You are officially an alcoholic...
And for the most part, any built-up frustration in and around your balls can usually be relieved with a high-speed internet connection in the comforts of your home, or public restroom depending on your criminal record. But dormitory dwelling doesn’t really provide the luxury of that relief. You can’t really head back early from the bars at night, crack one off with your pants around your ankles, and pass out with a beer in the other hand. And for those of you who might be saying hot shower! No. Stop it. Aside from just seeming wrong, most dorm showers share the same room with the shitters. And the thought of trying to rock one off while there’s a good chance that some other dude in proximity could be going purple-faced trying to pinch one off, makes my puke want to puke. Now, it of course has been my experience on multiple occasions that unreserved sex in the dorm room--no matter how many sleeping parties are present--is totally passable. In fact, I’ve placed ‘hearing the sloppy couple bone down in the dorm bed beside you,’ a close second behind ‘watching Basic Instinct with your parents’ on the list of Moments I Wished I Could Teleport. That being said, the most obvious way for you to relieve that tension, is to make like that sloppy couple, or twenty take minutes of cold shower to chase the heat away... The former didn’t seem to be happening for either of us. Luckily, the cold showers came with a step outside. Frustrations were still voiced on the daily.

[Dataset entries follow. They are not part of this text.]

Context (W : Widgets).

Lemma Items_SetItems (l : list_Model) (xs : list item) :
  Items (SetItems W l xs) = xs.
Proof. reflexivity. Qed.


(** The selected item is nil exactly when the index is outside. *)
Lemma SelectedItem_nil (l : list_Model) :
  SelectedItem l = None <-> ~ (0 <= Index l < Go.len (Items l)).
Proof.
  unfold SelectedItem, VisibleItems, Items, Go.len.
  destruct (Z.ltb_spec (Index l) 0); cbn; [split; [lia | reflexivity] |].
  destruct (Z.eqb_spec (Z.of_nat (List.length (items l))) 0); cbn;
    [split; [lia | reflexivity] |].
  destruct (Z.leb_spec (Z.of_nat (List.length (items l))) (Index l)); cbn;
    [split; [lia | reflexivity] |].
  split.
  - intro Hn. apply nth_error_None in Hn. lia.
  - lia.
Qed.

End Repositories.

(** A record without [html_url] is listed, and the enter key on it asks for
    no command. *)
Lemma enter_on_entry_without_url_opens_nothing :
  exists m1 m2,
    Main.Update reference Main_projects (repoMsg [repo_without_url])
    = Go.Ok (m1, Some list_statusTimeout)
    /\ Items (Main.reposList m1) = [mkItem "notes" "" ""]
    /\ Index (Main.reposList m1) = 0
    /\ Main.loaded m1 = true
    /\ Main.Update reference m1 (KeyMsg "enter") = Go.Ok (m2, None).
Proof.
  do 2 eexists. split; [vm_compute; reflexivity |].
  repeat split.
Qed.




Section Launch.

Context (W : Widgets).




End Launch.



(** ** The type assertion on the selected item *)

Section Assertion.

Context (W : Widgets).

(** On the loaded Projects page with a non-empty list, the enter key
    panics exactly when the selected index is outside the items. *)
Lemma enter_panics_iff_index_outside (m : Main.model) :
  Main.page m = "Projects" -> Main.loaded m = true ->
  0 < Go.len (Items (Main.reposList m)) ->
  (Main.Update W m (KeyMsg "enter") = Go.Panic nil_assertion
   <-> ~ (0 <= Index (Main.reposList m)
          < Go.len (Items (Main.reposList m)))).
Proof.
  intros Hp Hl Hlen. rewrite <- SelectedItem_nil.
  destruct m as [c secs ld pr pg done rl st e]. cbn in *. subst pg done.
  unfold Main.key_enter. cbn.
  destruct (Z.ltb_spec 0 (Go.len (Items rl))); [| lia].
  destruct (SelectedItem rl) as [it |].
  - split; [| discriminate].
    destruct (negb (streq (url it) "")); [discriminate |].
    unfold Main.after_switch. cbn.
    destruct (list_Update W rl (KeyMsg "enter")). discriminate.
  - split; reflexivity.
Qed.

“Bro, I think my balls are starting to get heavy.” Mentioned Kevin, with an anxious grimace on his face as he glanced around at the women surrounding him.

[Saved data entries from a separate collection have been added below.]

(** * Remote Educator Hub: the list-form controllers and their store

    A shallow embedding of the teacher dashboard: the sign-up form
    (AuthForm.tsx), the two resource managers (TurmasManager.tsx and
    AtividadesManager.tsx), the dashboard aggregator (Dashboard.tsx) and the
    relational schema they talk to (the SQL migration).

    Handlers are written in a small state-and-exception monad: component
    state set through the [useState] setters, the remote store, and the
    trace of observable effects (toasts, console output, requests) are
    threaded explicitly; a rejected promise is an exception. *)

From Stdlib Require Import String List Bool Arith Lia Permutation Sorted.
Import ListNotations.
Open Scope string_scope.
Open Scope list_scope.
Open Scope nat_scope.

Set Implicit Arguments.

(** ** JavaScript value helpers *)

Module JS.

(** [v || d] on a nullable string: [null] and the empty string are falsy. *)
Definition or_str (v : option string) (d : string) : string :=
  match v with
  | Some s => if String.eqb s "" then d else s
  | None => d
  end.

(** [s || null] on a string. *)
Definition or_null (s : string) : option string :=
  if String.eqb s "" then None else Some s.

(** [c || 0] on a nullable number. *)
Definition or_zero (c : option nat) : nat :=
  match c with
  | Some (S n) => S n
  | Some 0 => 0
  | None => 0
  end.

(** [data || []] on a nullable array. *)
Definition or_nil {A : Type} (d : option (list A)) : list A :=
  match d with
  | Some l => l
  | None => []
  end.

(** [xs.length === 0] *)
Definition is_empty {A : Type} (l : list A) : bool :=
  Nat.eqb (length l) 0.

End JS.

“Ha. I’ve got to write that one down. And yeah, I know what you mean.”
I laughed and shook my head. “I’m going to head to the bar.”
“It’s two in the afternoon, there aren’t going to be any girls there.”

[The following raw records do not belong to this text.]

(** * RegexpHandler: ordered, first-match-wins dispatch on regular expressions

    A shallow embedding of [handler.go] (package [handler]) together with a
    model of the part of Go's [regexp] package that the handler calls:
    [regexp.MustCompile] and the method [FindStringSubmatch] of a compiled
    expression.

    Layout:
    - [Go]        : panics, nil-able slices and re-slicing;
    - [syntax]    : the regular expression syntax tree and its parser
                    (after [regexp/syntax], Perl flags);
    - [regexp]    : compilation and leftmost-first matching with captures;
    - [http]      : the request abstraction the handler reads;
    - [handler]   : [route], [RegexpHandler], [NewRegexpHandler], [Add] and
                    [ServeHTTP], translated from the source;
    - the theorems about registration and dispatch.

    A route's function is opaque to the dispatcher, so [ServeHTTP] yields
    the calls it makes instead of running them; a panic raised inside a
    route's function is that function's own and is not modelled.

    Modelling notes for the [regexp] library.  Text is a sequence of 8-bit
    characters and one character is one rune, which is exact on ASCII text.
    The parser covers literals, [.], bracket classes with ranges and negation,
    the Perl classes [\d \D \s \S \w \W], escaped punctuation and the control
    escapes, [^ $ \A \z], capturing and non-capturing groups, alternation and
    the greedy and lazy forms of [* + ?].  Counted repetition, flags, named
    groups, word boundaries, [\Q..\E], numeric escapes and named classes are
    outside the fragment and are reported as [ErrNotModelled]. *)

From Stdlib Require Import String Ascii List Arith Bool Lia.
Import ListNotations.

Set Implicit Arguments.

Local Open Scope string_scope.
Local Open Scope list_scope.
Local Open Scope nat_scope.

(* ================================================================== *)
(** ** Go runtime notions used by the handler *)

Module Go.

(** How a call ends: it returns a value, or it panics. *)
Inductive outcome (A : Type) : Type :=
| Returned (a : A)
| Panicked (msg : string).
Arguments Returned {A} a.
Arguments Panicked {A} msg.

(** A slice value is either [nil] or a (possibly empty) sequence. *)
Inductive slice (A : Type) : Type :=
| nil_slice
| mk_slice (elems : list A).
Arguments nil_slice {A}.
Arguments mk_slice {A} elems.

Definition len {A} (s : slice A) : nat :=
  match s with
  | nil_slice => 0
  | mk_slice l => length l
  end.

Definition is_nil {A} (s : slice A) : bool :=
  match s with
  | nil_slice => true
  | mk_slice _ => false
  end.

(** [s[lo:]]: a run-time panic when [lo] exceeds the length; re-slicing
    a non-nil slice never yields [nil]. *)
Definition slice_from {A} (lo : nat) (s : slice A) : outcome (slice A) :=
  if lo <=? len s then
    Returned (match s with
              | nil_slice => nil_slice
              | mk_slice l => mk_slice (skipn lo l)
              end)
  else Panicked "runtime error: slice bounds out of range".

(** [append(s, x)] *)
Definition append {A} (s : slice A) (x : A) : slice A :=
  match s with
  | nil_slice => mk_slice [x]
  | mk_slice l => mk_slice (l ++ [x])
  end.

(** The elements a [for ... range] loop visits. *)
Definition elements {A} (s : slice A) : list A :=
  match s with
  | nil_slice => []
  | mk_slice l => l
  end.

End Go.

(* ================================================================== *)
(** ** Regular expression syntax (after [regexp/syntax]) *)

Module syntax.

(** Character sets, kept as the expression that denotes them. *)
Inductive cclass : Type :=
| CNone
| CRange (lo hi : ascii)
| CUnion (a b : cclass)
| CNeg (a : cclass).

Definition code (c : ascii) : nat := nat_of_ascii c.

Fixpoint in_class (x : ascii) (cl : cclass) : bool :=
  match cl with
  | CNone => false
  | CRange lo hi => (code lo <=? code x) && (code x <=? code hi)
  | CUnion a b => in_class x a || in_class x b
  | CNeg a => negb (in_class x a)
  end.

Definition CChar (c : ascii) : cclass := CRange c c.

Definition perl_d : cclass := CRange "0" "9".
Definition perl_w : cclass :=
  CUnion (CRange "0" "9")
    (CUnion (CRange "A" "Z") (CUnion (CRange "a" "z") (CChar "_"))).
Definition perl_s : cclass :=
  CUnion (CChar "009")
    (CUnion (CChar "010") (CUnion (CChar "012") (CUnion (CChar "013") (CChar " ")))).

(** The operators of a parsed expression.  The [greedy] flag of a
    repetition is [false] for the lazy forms [*? +? ??]. *)
Inductive Regexp : Type :=
| OpEmptyMatch
| OpLiteral (c : ascii)
| OpCharClass (cl : cclass)
| OpAnyCharNotNL
| OpBeginText
| OpEndText
| OpCapture (cap : nat) (sub : Regexp)
| OpStar (greedy : bool) (sub : Regexp)
| OpPlus (greedy : bool) (sub : Regexp)
| OpQuest (greedy : bool) (sub : Regexp)
| OpConcat (a b : Regexp)
| OpAlternate (a b : Regexp).

Inductive ErrorCode : Type :=
| ErrInvalidCharRange
| ErrInvalidEscape
| ErrInvalidRepeatOp
| ErrMissingBracket
| ErrMissingParen
| ErrMissingRepeatArgument
| ErrTrailingBackslash
| ErrUnexpectedParen
| ErrNotModelled.

(** [MaxCap]: the largest capture index in the expression. *)
Fixpoint MaxCap (re : Regexp) : nat :=
  match re with
  | OpCapture cap sub => Nat.max cap (MaxCap sub)
  | OpStar _ sub | OpPlus _ sub | OpQuest _ sub => MaxCap sub
  | OpConcat a b | OpAlternate a b => Nat.max (MaxCap a) (MaxCap b)
  | _ => 0
  end.

(** The capture indices of the groups, in the order in which their
    opening parentheses appear in the pattern (a pre-order walk: the
    source text of [a] precedes that of [b] in [OpConcat a b] and in
    [OpAlternate a b], and a group opens before its body). *)
Fixpoint groups (re : Regexp) : list nat :=
  match re with
  | OpCapture cap sub => cap :: groups sub
  | OpStar _ sub | OpPlus _ sub | OpQuest _ sub => groups sub
  | OpConcat a b | OpAlternate a b => groups a ++ groups b
  | _ => []
  end.

(** *** Stage 1: pairing each backslash with the character it escapes *)

Inductive sym : Type :=
| Raw (c : ascii)
| Esc (c : ascii).

Definition isc (c d : ascii) : bool := Ascii.eqb c d.

Fixpoint unescape (t : list ascii) : ErrorCode + list sym :=
  match t with
  | [] => inr []
  | c :: t1 =>
      if isc c "\" then
        match t1 with
        | [] => inl ErrTrailingBackslash
        | e :: t2 =>
            match unescape t2 with
            | inl err => inl err
            | inr ss => inr (Esc e :: ss)
            end
        end
      else
        match unescape t1 with
        | inl err => inl err
        | inr ss => inr (Raw c :: ss)
        end
  end.

(** *** Stage 2: tokens *)

Inductive repop : Type := RStar | RPlus | RQuest.

(** The operands that are a single token. *)
Inductive atom : Type :=
| Lit (c : ascii)
| Class (cl : cclass)
| AnyNotNL
| BeginText
| EndText.

Definition leaf (a : atom) : Regexp :=
  match a with
  | Lit c => OpLiteral c
  | Class cl => OpCharClass cl
  | AnyNotNL => OpAnyCharNotNL
  | BeginText => OpBeginText
  | EndText => OpEndText
  end.

Inductive token : Type :=
| TAtom (a : atom)
| TRepeat (op : repop) (greedy : bool)
| TBar
| TOpen (capturing : bool)
| TClose.

Definition is_digit (c : ascii) : bool :=
  (code "0" <=? code c) && (code c <=? code "9").
Definition is_alpha (c : ascii) : bool :=
  ((code "A" <=? code c) && (code c <=? code "Z"))
  || ((code "a" <=? code c) && (code c <=? code "z")).
Definition is_alnum (c : ascii) : bool := is_digit c || is_alpha c.

(** [parseEscape] on the character after the backslash: the character
    denoted, when the escape denotes one. *)
Definition escape_char (e : ascii) : ErrorCode + ascii :=
  if negb (is_alnum e) && (code e <? 128) then inr e
  else if isc e "a" then inr "007"%char
  else if isc e "f" then inr "012"%char
  else if isc e "n" then inr "010"%char
  else if isc e "r" then inr "013"%char
  else if isc e "t" then inr "009"%char
  else if isc e "v" then inr "011"%char
  else if is_digit e || isc e "x" then inl ErrNotModelled
  else inl ErrInvalidEscape.

(** The Perl classes [\d \s \w] and their negations. *)
Definition perl_class (e : ascii) : option cclass :=
  if isc e "d" then Some perl_d
  else if isc e "D" then Some (CNeg perl_d)
  else if isc e "s" then Some perl_s
  else if isc e "S" then Some (CNeg perl_s)
  else if isc e "w" then Some perl_w
  else if isc e "W" then Some (CNeg perl_w)
  else None.

(** A single character inside brackets ([parseClassChar]). *)
Definition class_char (s : sym) : ErrorCode + ascii :=
  match s with
  | Raw c => inr c
  | Esc e => if isc e "p" || isc e "P" then inl ErrNotModelled else escape_char e
  end.

(** An escape outside brackets. *)
Definition escape_token (e : ascii) : ErrorCode + token :=
  if isc e "A" then inr (TAtom BeginText)
  else if isc e "z" then inr (TAtom EndText)
  else if isc e "b" || isc e "B" || isc e "Q" || isc e "E" || isc e "p" || isc e "P"
  then inl ErrNotModelled
  else match perl_class e with
       | Some cl => inr (TAtom (Class cl))
       | None =>
           match escape_char e with
           | inl err => inl err
           | inr c => inr (TAtom (Lit c))
           end
       end.

Definition emit (tk : token) (rest : ErrorCode + list token)
  : ErrorCode + list token :=
  match rest with
  | inl err => inl err
  | inr tks => inr (tk :: tks)
  end.

(** Lexer state: outside brackets, or inside with the set read so far. *)
Inductive mode : Type :=
| Outside
| InClass (negated : bool) (first : bool) (acc : cclass).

“Kev, if it was two in the morning and the place was packed with ‘em, do you think you’d make anything of it?”
“Case and point, Von Disco, I need a cold shower and a beer. I’ll figure I’ll get the shower on the walk there.”
And there you have it. As some of you might have assessed, part of my letting go may have been facilitated by my holding onto a lot of bottles. Fuck it. It was pouring rain, and after a series of sights seen, and errands run, I had little else to do but sit and drink. I didn’t want to deal with much else. If I couldn’t control everything, I could at least kick back, and soak up the suds and atmosphere, and maybe learn something in letting it all control me.
Cut yourself some slack. You can surface when the storm is over. For now, stay down and enjoy the chaos.
Besides, the buzz was a bit of my own vacation away from the constant complaints. Especially when it turned out the ‘conscious lights’. And I knew that for the most part, it would be a temporary trip. I was on holiday anyway. In addition, it seemed to help me think positively. At least from the parts I remember.
Didn’t Dickey Barrett once say something about “drunks and fighters?” After three sheets, the subsequent ones seem to know your best ink...
So, glued to a barstool with a beer before me, I had a lot of time to sit and turn out subtle revelations that I’m still cognizant of today. Parts good, parts bad, and parts neutral. Either way, they kept me wanting to continue with resolutions.